(Beginning of DATA TO EXAMINE)

Definition coalescer_worker_count (parallelism : option nat) : nat :=
  Nat.max 2 (Nat.min COALESCER_MAX_WORKERS (default 4%nat parallelism)).

Definition fetch_add (x n : Z) : Z := u64_wrap (x + n).
Definition saturating_add (x n : Z) : Z := Z.min u64_max (x + n).

(** ** The queue and the spill of a repository *)

Definition set_queue (q : list CommitFields) (d : Z) (rq : RepoQueue) : RepoQueue :=
  {| queue := q; spill := spill rq; depth := d; processing := processing rq;
     last_serviced_us := last_serviced_us rq; metrics := metrics rq |}.
Definition set_spill (sp : option SpillRepo) (d : Z) (rq : RepoQueue) : RepoQueue :=
  {| queue := queue rq; spill := sp; depth := d; processing := processing rq;
     last_serviced_us := last_serviced_us rq; metrics := metrics rq |}.
Definition set_depth (d : Z) (rq : RepoQueue) : RepoQueue := set_queue (queue rq) d rq.
Definition set_processing (b : bool) (rq : RepoQueue) : RepoQueue :=
  {| queue := queue rq; spill := spill rq; depth := depth rq; processing := b;
     last_serviced_us := last_serviced_us rq; metrics := metrics rq |}.
Definition set_serviced (now : Z) (rq : RepoQueue) : RepoQueue :=
  {| queue := queue rq; spill := spill rq; depth := depth rq; processing := processing rq;
     last_serviced_us := now; metrics := metrics rq |}.
Definition set_metrics (m : RepoMetrics) (rq : RepoQueue) : RepoQueue :=
  {| queue := queue rq; spill := spill rq; depth := depth rq; processing := processing rq;
     last_serviced_us := last_serviced_us rq; metrics := m |}.

Definition new_metrics : RepoMetrics :=
  {| enqueued_total := 0; drained_total := 0; commits_total := 0; errors_total := 0;
     latency_us_sum := 0; latency_us_count := 0 |}.
Definition new_repo : RepoQueue :=
  {| queue := []; spill := None; depth := 0; processing := false; last_serviced_us := 0; metrics := new_metrics |}.

(** [lines().next()]: up to the first line feed, without the carriage return
    before it. *)
Fixpoint first_line (s : str) : str :=
  match s with
  | [] => []
  | 10%N :: _ => []
  | 13%N :: 10%N :: _ => []
  | c :: s => c :: first_line s
  end.

(** [paths.insert] one by one until the cap is passed. *)
Fixpoint insert_paths (ps : list str) (paths : gset str) : bool * gset str :=
  match ps with
  | [] => (false, paths)
  | p :: ps =>
      let paths := {[p]} ∪ paths in
      if (COALESCER_SPILL_PATH_CAP <? size paths)%nat then (true, ∅) else insert_paths ps paths
  end.

Definition new_spill (at_ : Z) (name email : str) : SpillRepo :=
  {| sp_pending := 0; sp_earliest := at_; dirty_all := false; sp_paths := ∅; sp_author_name := name;
     sp_author_email := email; first_lines := []; message_total := 0 |}.

Definition add_to_spill (f : CommitFields) (e : SpillRepo) : SpillRepo :=
  let line := take COALESCER_SPILL_MESSAGE_LINE_MAX_CHARS (trim (first_line (message f))) in
  let '(dirty, ps) := if dirty_all e then (true, sp_paths e) else insert_paths (rel_paths f) (sp_paths e) in
  {| sp_pending := saturating_add (sp_pending e) 1;
     sp_earliest := if enqueued_at f <? sp_earliest e then enqueued_at f else sp_earliest e;
     dirty_all := dirty;
     sp_paths := ps;
     sp_author_name := author_name f;
     sp_author_email := author_email f;
     first_lines := if negb (bool_decide (line = [])) && (length (first_lines e) <? COALESCER_SPILL_MESSAGE_CAP)%nat
                    then first_lines e ++ [line] else first_lines e;
     message_total := saturating_add (message_total e) 1 |}.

(End of DATA TO EXAMINE)

DIRECTIONS — Return exactly, and only, the lines above starting at the line that contains "before it. *)" and ending at the line that contains "sp_author_name := author_name f;".

RESPONSE BOX —
    before it. *)
Fixpoint first_line (s : str) : str :=
  match s with
  | [] => []
  | 10%N :: _ => []
  | 13%N :: 10%N :: _ => []
  | c :: s => c :: first_line s
  end.

(** [paths.insert] one by one until the cap is passed. *)
Fixpoint insert_paths (ps : list str) (paths : gset str) : bool * gset str :=
  match ps with
  | [] => (false, paths)
  | p :: ps =>
      let paths := {[p]} ∪ paths in
      if (COALESCER_SPILL_PATH_CAP <? size paths)%nat then (true, ∅) else insert_paths ps paths
  end.

Definition new_spill (at_ : Z) (name email : str) : SpillRepo :=
  {| sp_pending := 0; sp_earliest := at_; dirty_all := false; sp_paths := ∅; sp_author_name := name;
     sp_author_email := email; first_lines := []; message_total := 0 |}.

Definition add_to_spill (f : CommitFields) (e : SpillRepo) : SpillRepo :=
  let line := take COALESCER_SPILL_MESSAGE_LINE_MAX_CHARS (trim (first_line (message f))) in
  let '(dirty, ps) := if dirty_all e then (true, sp_paths e) else insert_paths (rel_paths f) (sp_paths e) in
  {| sp_pending := saturating_add (sp_pending e) 1;
     sp_earliest := if enqueued_at f <? sp_earliest e then enqueued_at f else sp_earliest e;
     dirty_all := dirty;
     sp_paths := ps;
     sp_author_name := author_name f;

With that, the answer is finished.